Not that Larson himself sees it that way.

“I don’t really feel like I was in the playoffs last year,” Larson said Wednesday during the playoff media day.

The Chip Ganassi Racing driver made a quick exit last year when he was eliminated after the first round.

After qualifying for the playoffs via his first Cup win at Michigan, Larson finished 18th in the opener at Chicagoland after cutting a tire in the final 10 laps. He then placed 10th at New Hampshire before a battery issue early at Dover ended with Larson getting “kicked out the first round.”

But that doesn’t mean the fourth-year driver didn’t learn something from the experience.

“Even if you’re not in it, you still get an idea of what you need to do,” Larson said. “I mean, really you’ve got to make no mistakes. If you do have a mistake, you know you have to win the next race.”

Larson and his No. 42 team have done their fair share of winning this season, capped off by Saturday’s overtime win at Richmond Raceway. Somewhat overshadowed by rogue ambulances and caution controversy, the win was Larson’s fourth of the year.

It was also his first on a track shorter than 2 miles.

“I didn’t really think of it at the time, but it’s cool to finally win somewhere that’s not two miles,” Larson said. “Obviously, I’ve been really fast at a lot of different styles of racetracks. I’ve ran second, I feel like, at every racetrack. I mean, I’ve been close to win. It’s not like I’m only good at two-mile tracks.”

Larson has finished second seven times this year, including at the playoff tracks of Texas Motor Speedway, New Hampshire Motor Speedway, Phoenix Raceway and Dover International Speedway.

The Texas and New Hampshire results came after Larson had to start at or near the rear of the field. New Hampshire and Dover follow Chicagoland, a 1.5-mile oval, in the first round.

“Yeah, I could have a lot of mile-and-a-half wins,” Larson said. “I could have won the Daytona 500 this year. But it was nice to win at (Richmond), a track where I would put it down there with Martinsville as being my worst tracks. Richmond and Martinsville would be my worst tracks. For me to win at Richmond was a huge confidence booster.”

The confidence fueled by Larson’s four wins, his second seeding in the playoffs and his team’s generally faster cars than last year has Larson feeling “more relaxed” entering the postseason.

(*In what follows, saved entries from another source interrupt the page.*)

(** [scanstring] in strict mode, entered after the opening quote: the
    decoded string and the text after the closing quote. *)
Fixpoint scanstring (s : pystr) : option (pystr * pystr) :=
  match s with
  | [] => None
  | c :: r =>
      if N.eqb c 34 then Some ([], r)
      else if N.eqb c 92 then
        match r with
        | [] => None
        | e :: r1 =>
            if N.eqb e 117 then
              match r1 with
              | h1 :: h2 :: h3 :: h4 :: r2 =>
                  match hex4 h1 h2 h3 h4 with
                  | None => None
                  | Some uni =>
                      if in_range 0xd800 0xdbff uni then
                        match r2 with
                        | b :: u :: g1 :: g2 :: g3 :: g4 :: r3 =>
                            if N.eqb b 92 && N.eqb u 117 then
                              match hex4 g1 g2 g3 g4 with
                              | None => None
                              | Some uni2 =>
                                  if in_range 0xdc00 0xdfff uni2 then
                                    cons_str
                                      (0x10000 + (uni - 0xd800) * 0x400
                                       + (uni2 - 0xdc00))%N
                                      (scanstring r3)
                                  else cons_str uni (scanstring r2)
                              end
                            else cons_str uni (scanstring r2)
                        | _ => cons_str uni (scanstring r2)
                        end
                      else cons_str uni (scanstring r2)
                  end
              | _ => None
              end
            else
              match unescape e with
              | Some ch => cons_str ch (scanstring r1)
              | None => None
              end
        end
      else if (c <? 32)%N then None
      else cons_str c (scanstring r)
  end.

Definition digit_of_char (c : char)
  : option (Decimal.uint -> Decimal.uint) :=
  if N.eqb c 48 then Some Decimal.D0
  else if N.eqb c 49 then Some Decimal.D1
  else if N.eqb c 50 then Some Decimal.D2
  else if N.eqb c 51 then Some Decimal.D3
  else if N.eqb c 52 then Some Decimal.D4
  else if N.eqb c 53 then Some Decimal.D5
  else if N.eqb c 54 then Some Decimal.D6
  else if N.eqb c 55 then Some Decimal.D7
  else if N.eqb c 56 then Some Decimal.D8
  else if N.eqb c 57 then Some Decimal.D9
  else None.

Fixpoint read_digits (s : pystr) : Decimal.uint * pystr :=
  match s with
  | [] => (Decimal.Nil, [])
  | c :: r =>
      match digit_of_char c with
      | Some d => let (u, r') := read_digits r in (d u, r')
      | None => (Decimal.Nil, s)
      end
  end.

(** The text goes on with a fraction or an exponent: the number is a
    float. *)
Definition float_tail (s : pystr) : bool :=
  match s with
  | c :: r =>
      if N.eqb c 46 then
        match r with d :: _ => is_ascii_digit d | [] => false end
      else if N.eqb c 101 || N.eqb c 69 then
        match r with
        | d :: r' =>
            if N.eqb d 43 || N.eqb d 45 then
              match r' with d' :: _ => is_ascii_digit d' | [] => false end
            else is_ascii_digit d
        | [] => false
        end
      else false
  | [] => false
  end.

(** [NUMBER_RE], integers only: an optional minus sign, then either 0 or
    a digit 1-9 and any digits, not followed by a fraction or an
    exponent. *)
Definition match_number (s : pystr) : option (Z * pystr) :=
  let '(neg, s1) :=
    match s with
    | c :: r => if N.eqb c 45 then (true, r) else (false, s)
    | [] => (false, s)
    end in
  let finish (u : Decimal.uint) (r : pystr) :=
    if float_tail r then None
    else Some (if neg then (- Z.of_N (N.of_uint u))%Z
               else Z.of_N (N.of_uint u), r) in
  match s1 with
  | [] => None
  | c :: r =>
      if N.eqb c 48 then finish (Decimal.D0 Decimal.Nil) r
      else if in_range 49 57 c then
        let (u, r') := read_digits s1 in finish u r'
      else None
  end.

Fixpoint starts_with (p s : pystr) : option pystr :=
  match p, s with
  | [], _ => Some s
  | a :: p', b :: s' => if N.eqb a b then starts_with p' s' else None
  | _ :: _, [] => None
  end.

(** [scan_once], [JSONObject] and [JSONArray].  Each call consumes one
    unit of [fuel]; [loads] gives one unit more than the text has
    characters, which is enough for any text ([loads_any_fuel]). *)
Fixpoint scan_once (fuel : nat) (s : pystr) : option (value * pystr) :=
  match fuel with
  | O => None
  | S fuel' =>
      match s with
      | [] => None
      | c :: r =>
          if N.eqb c 34 then
            match scanstring r with
            | Some (str, r') => Some (VStr str, r')
            | None => None
            end
          else if N.eqb c 123 then
            match skip_ws r with
            | [] => None
            | c1 :: r1 =>
                if N.eqb c1 125 then Some (VDict [], r1)
                else
                  match members fuel' (c1 :: r1) with
                  | Some (pairs, r') =>
                      Some (VDict (dict_of_pairs pairs), r')
                  | None => None
                  end
            end
          else if N.eqb c 91 then
            match skip_ws r with
            | [] => None
            | c1 :: r1 =>
                if N.eqb c1 93 then Some (VList [], r1)
                else
                  match elements fuel' (c1 :: r1) with
                  | Some (l, r') => Some (VList l, r')
                  | None => None
                  end
            end
          else
            match starts_with (lit "null") s,
                  starts_with (lit "true") s,
                  starts_with (lit "false") s with
            | Some r', _, _ => Some (VNone, r')
            | _, Some r', _ => Some (VBool true, r')
            | _, _, Some r' => Some (VBool false, r')
            | None, None, None =>
                match match_number s with
                | Some (z, r') => Some (VInt z, r')
                | None => None
                end
            end
      end
  end

with members (fuel : nat) (s : pystr)
  : option (list (pystr * value) * pystr) :=
  match fuel with
  | O => None
  | S fuel' =>
      match s with
      | [] => None
      | q :: r =>
          if negb (N.eqb q 34) then None
          else
            match scanstring r with
            | None => None
            | Some (key, r1) =>
                match skip_ws r1 with
                | [] => None
                | colon :: r2 =>
                    if negb (N.eqb colon 58) then None
                    else
                      match scan_once fuel' (skip_ws r2) with
                      | None => None
                      | Some (v, r3) =>
                          match skip_ws r3 with
                          | [] => None
                          | c :: r4 =>
                              if N.eqb c 125 then Some ([(key, v)], r4)
                              else if N.eqb c 44 then
                                match members fuel' (skip_ws r4) with
                                | Some (ps, r5) => Some ((key, v) :: ps, r5)
                                | None => None
                                end
                              else None
                          end
                      end
                end
            end
      end
  end

with elements (fuel : nat) (s : pystr) : option (list value * pystr) :=
  match fuel with
  | O => None
  | S fuel' =>
      match scan_once fuel' s with
      | None => None
      | Some (v, r1) =>
          match skip_ws r1 with
          | [] => None
          | c :: r2 =>
              if N.eqb c 93 then Some ([v], r2)
              else if N.eqb c 44 then
                match elements fuel' (skip_ws r2) with
                | Some (l, r3) => Some (v :: l, r3)
                | None => None
                end
              else None
          end
      end
  end.
(** * Verification of [run_schedule] (streamlit.py)

    A shallow embedding of the shift-scheduling procedure of
    [streamlit.py]: the construction of the CP-SAT model (decision
    variables, coverage, exclusivity and fairness constraints, the
    request-maximising objective), the call of the solving engine, and
    the extraction of the roster table from the solver's answer.

    Conventions.
    - Python integers that count workers, shifts and days are naturals:
      the caller obtains them from number inputs with [min_value=1], and
      [range] makes every loop index a natural.
    - A Python exception is an explicit [Raise] in the monad [Py].
    - The engine ([cp_model.CpSolver]) is an external collaborator.  It is
      a parameter [Solve] of [run_schedule]; what is relied upon is the
      contract [sound] below.  [brute_force_solve] is an executable
      reference engine that meets the contract.
    - [print] appends a structured line to the standard output of the
      result; floats ([ObjectiveValue], [WallTime]) are kept as exact
      numbers. *)

From Stdlib Require Import List Arith Lia Bool Ascii String.
From Stdlib Require Import DecimalString.
From Stdlib Require QArith DecimalNat.
Import ListNotations.
Local Open Scope string_scope.
Local Open Scope list_scope.
Local Open Scope nat_scope.

Set Implicit Arguments.

(* ================================================================== *)
(** ** Python glue: exceptions, ranges, loops, indexing *)

Inductive Exception : Type :=
| ZeroDivisionError
| IndexError
| KeyError
| TypeError.

Inductive Py (A : Type) : Type :=
| Return (a : A)
| Raise (e : Exception).

Arguments Return {A} a.
Arguments Raise {A} e.

Definition bind {A B : Type} (c : Py A) (k : A -> Py B) : Py B :=
  match c with
  | Return a => k a
  | Raise e => Raise e
  end.

Notation "x <- c ;; k" := (bind c (fun x => k))
  (at level 61, c at next level, right associativity).

(** [range(n)] *)
Definition range (n : nat) : list nat := seq 0 n.

(** [for x in l: body] over a state that the body updates. *)
Definition for_ {A S : Type} (l : list A) (body : A -> S -> S) (s : S) : S :=
  fold_left (fun acc x => body x acc) l s.

(** The same loop when the body may raise. *)
Fixpoint forM {A S : Type} (l : list A) (body : A -> S -> Py S) (s : S) : Py S :=
  match l with
  | [] => Return s
  | x :: l' => s' <- body x s ;; forM l' body s'
  end.

(** [l[i]] for a list and a natural index. *)
Definition getitem {A : Type} (l : list A) (i : nat) : Py A :=
  match nth_error l i with
  | Some x => Return x
  | None => Raise IndexError
  end.

(** [a // b] and [a % b] on naturals. *)
Definition floordiv (a b : nat) : Py nat :=
  if b =? 0 then Raise ZeroDivisionError else Return (a / b).

Definition pymod (a b : nat) : Py nat :=
  if b =? 0 then Raise ZeroDivisionError else Return (a mod b).

(** [str(n)] for a natural. *)
Definition str (n : nat) : string := NilZero.string_of_uint (Nat.to_uint n).

(** [b == 1] and [b * x] for a Python bool [b]. *)
Definition int_of_bool (b : bool) : nat := if b then 1 else 0.

(* ================================================================== *)
(** ** The part of [ortools.sat.python.cp_model] that the code uses *)

Module cp_model.

(** A Boolean variable.  [run_schedule] creates exactly one variable
    per key [(n, d, s)], named [shift_n{n}_d{d}_s{s}], and stores it in
    the dictionary [shifts] under that key; the variable is identified
    with its key. *)
Inductive BoolVar : Type :=
| shift_ (n d s : nat).
(** With a positive step, the samples are the multiples of the step, and
    the last one is at or after the final time. *)
Lemma range_positive_step (final_time step : Z) :
  0 <= final_time -> 0 < step ->
  exists ts,
    Py.range 0 (final_time + step) step = inr ts /\
    (forall (n : nat) (t : Z), ts !! n = Some t -> t = Z.of_nat n * step) /\
    exists (n : nat) (t : Z), ts !! n = Some t /\ final_time <= t.
Proof.
  intros Hfinal Hstep. unfold Py.range, Py.range_length.
  destruct (Z.eqb_spec step 0) as [|_]; [lia |].
  destruct (Z.ltb_spec 0 step); [| lia].
  destruct (Z.ltb_spec 0 (final_time + step)); [| lia].
  eexists. split; [reflexivity |].
  set (q := (final_time + step - 1 - 0) / step).
  assert (Hq : 0 <= q /\ final_time <= q * step).
  { pose proof (Z.div_mod (final_time + step - 1 - 0) step ltac:(lia)).
    pose proof (Z.mod_pos_bound (final_time + step - 1 - 0) step Hstep).
    fold q in H1. nia. }
  split.
  - intros n t Hn. rewrite list_lookup_fmap in Hn.
    destruct (seq 0 (Z.to_nat (1 + q)) !! n) as [k|] eqn:Hk; [| done].
    apply lookup_seq in Hk as [-> _]. simpl in Hn. injection Hn as <-. lia.
  - exists (Z.to_nat q), (q * step). split; [| lia].
    rewrite list_lookup_fmap, lookup_seq_lt by lia. simpl. f_equal. lia.
Qed.

(** C10: on a track with non-negative delta times and a positive step
    size, take a note switched on at [on_time] and off at
    [off_time > on_time] with no multiple of the step size in
    [[on_time, off_time)].  Every sample step comes before both events
    or after both, some sample step comes after both, and at no sample
    step does the active-note dictionary, from which the token of the
    step is chosen, hold the entry of that note.  When no other note_on
    of the track has its pitch, the pitch is in no token of the grid. *)
Theorem note_between_samples_is_dropped (msgs : list Message)
    (ticks_per_beat subdivision : Z) (i j : nat) (on_time off_time : Z)
    (m_on m_off : Message) :
  Forall (fun msg => 0 <= time msg) msgs ->
  subdivision <> 0 -> 0 < ticks_per_beat / subdivision ->
  timeline msgs !! i = Some (on_time, m_on) ->
  type m_on = note_on -> 0 < velocity m_on ->
  timeline msgs !! j = Some (off_time, m_off) ->
  closes m_off -> note m_off = note m_on ->
  on_time < off_time ->
  (forall k : Z, ~ (on_time <= k * (ticks_per_beat / subdivision) < off_time)) ->
  exists (ts : list Z) (tokens : list token),
    Py.range 0 (final_time_of (timeline msgs) + ticks_per_beat / subdivision)
      (ticks_per_beat / subdivision) = inr ts /\
    extract_tokens_with_granularity msgs ticks_per_beat subdivision = inr tokens /\
    (forall (n : nat) (t : Z),
       ts !! n = Some t ->
       (on_time <= t <-> off_time <= t) /\
       active_at (timeline msgs) t !! note m_on <> Some on_time /\
       exists tok, tokens !! n = Some tok /\
                   current_token (active_at (timeline msgs) t) = inr tok) /\
    (exists (n : nat) (t : Z), ts !! n = Some t /\ off_time <= t) /\
    ((forall (i' : nat) (t' : Z) (m' : Message),
        timeline msgs !! i' = Some (t', m') ->
        type m' = note_on -> 0 < velocity m' -> note m' = note m_on -> i' = i) ->
     Some (note m_on) ∉ tokens).
Proof.
  intros Hmsgs Hs Hstep Hi Hon Hvel Hj Hclose Hnote Hlt Hgap.
  set (step_size := ticks_per_beat / subdivision) in *.
  set (events := timeline msgs) in *.
  pose proof (final_time_nonneg msgs Hmsgs) as Hfinal. fold events in Hfinal.
  destruct (range_positive_step _ _ Hfinal Hstep)
    as (ts & Hrange & Hmult & (n_last & t_last & Hn_last & Ht_last)).
  destruct (sample_loop_total ts events ∅) as (tokens & Hrun & Hlen).
  assert (Hsorted : StronglySorted by_time events) by (by apply timeline_from_sorted).
  assert (Hts : StronglySorted Z.le ts) by (by eapply range_sorted).
  assert (Hsample : forall (n : nat) (t : Z),
             ts !! n = Some t ->
             (on_time <= t <-> off_time <= t) /\
             active_at events t !! note m_on <> Some on_time /\
             exists tok, tokens !! n = Some tok /\
                         current_token (active_at events t) = inr tok).
  { intros n t Hn. pose proof (Hmult n t Hn) as ->.
    pose proof (Hgap (Z.of_nat n)) as Hgap_n.
    split; [lia |]. split.
    - rewrite <- Hnote. eapply closed_before_sample; try done. lia.
    - exact (sample_loop_sorted ts events ∅ tokens Hsorted Hts Hrun n _ Hn). }
  exists ts, tokens. split; [done |]. split.
  { unfold extract_tokens_with_granularity. floordiv_defined.
    fold step_size events. by rewrite Hrange. }
  split; [exact Hsample |]. split.
  { exists n_last, t_last. split; [done |].
    unfold final_time_of in Ht_last.
    destruct (last events) as [ev_last|] eqn:Hlast.
    - pose proof (sorted_last_is_latest events j _ _ Hsorted Hj Hlast) as Hle.
      simpl in Hle. lia.
    - apply last_None in Hlast. by rewrite Hlast in Hj. }
  intros Huniq Hin. apply list_elem_of_lookup in Hin as [n Hn].
  destruct (lookup_lt_is_Some_2 ts n) as [t Ht].
  { rewrite <- Hlen. by eapply lookup_lt_Some. }
  destruct (Hsample n t Ht) as (_ & Hnot & tok & Htok & Hcur).
  rewrite Hn in Htok. injection Htok as <-.
  destruct (current_token_spec (active_at events t))
    as [[_ Hrest] | (_ & p & Hp & [s Hentry] & _)];
    rewrite Hcur in *; [done |].
  injection Hp as <-.
  pose proof Hentry as Horigin. unfold active_at in Horigin.
  apply active_entry_origin in Horigin as [Hempty | (msg & Hmsg & Htype & Hv & Hpitch)];
    [done |].
  apply list_elem_of_filter in Hmsg as [_ Hmsg].
  apply list_elem_of_lookup in Hmsg as [i' Hi'].
  pose proof (Huniq i' s msg Hi' Htype Hv Hpitch) as ->.
  rewrite Hi in Hi'. injection Hi' as <- <-. done.
Qed.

“This year I feel like we should hopefully make it through the first round,” Larson said. “I feel like we’ve made it a round further already this year. I don’t want to jinx myself, but I just feel more confident this year. I think I should be with four wins rather than one at this point last year.

“But anything can happen. I mean, we could win these next 10 or we could be off also. I could have one bad race, then not win the next two, be out in the first round.

“We’ve just got to do everything right.”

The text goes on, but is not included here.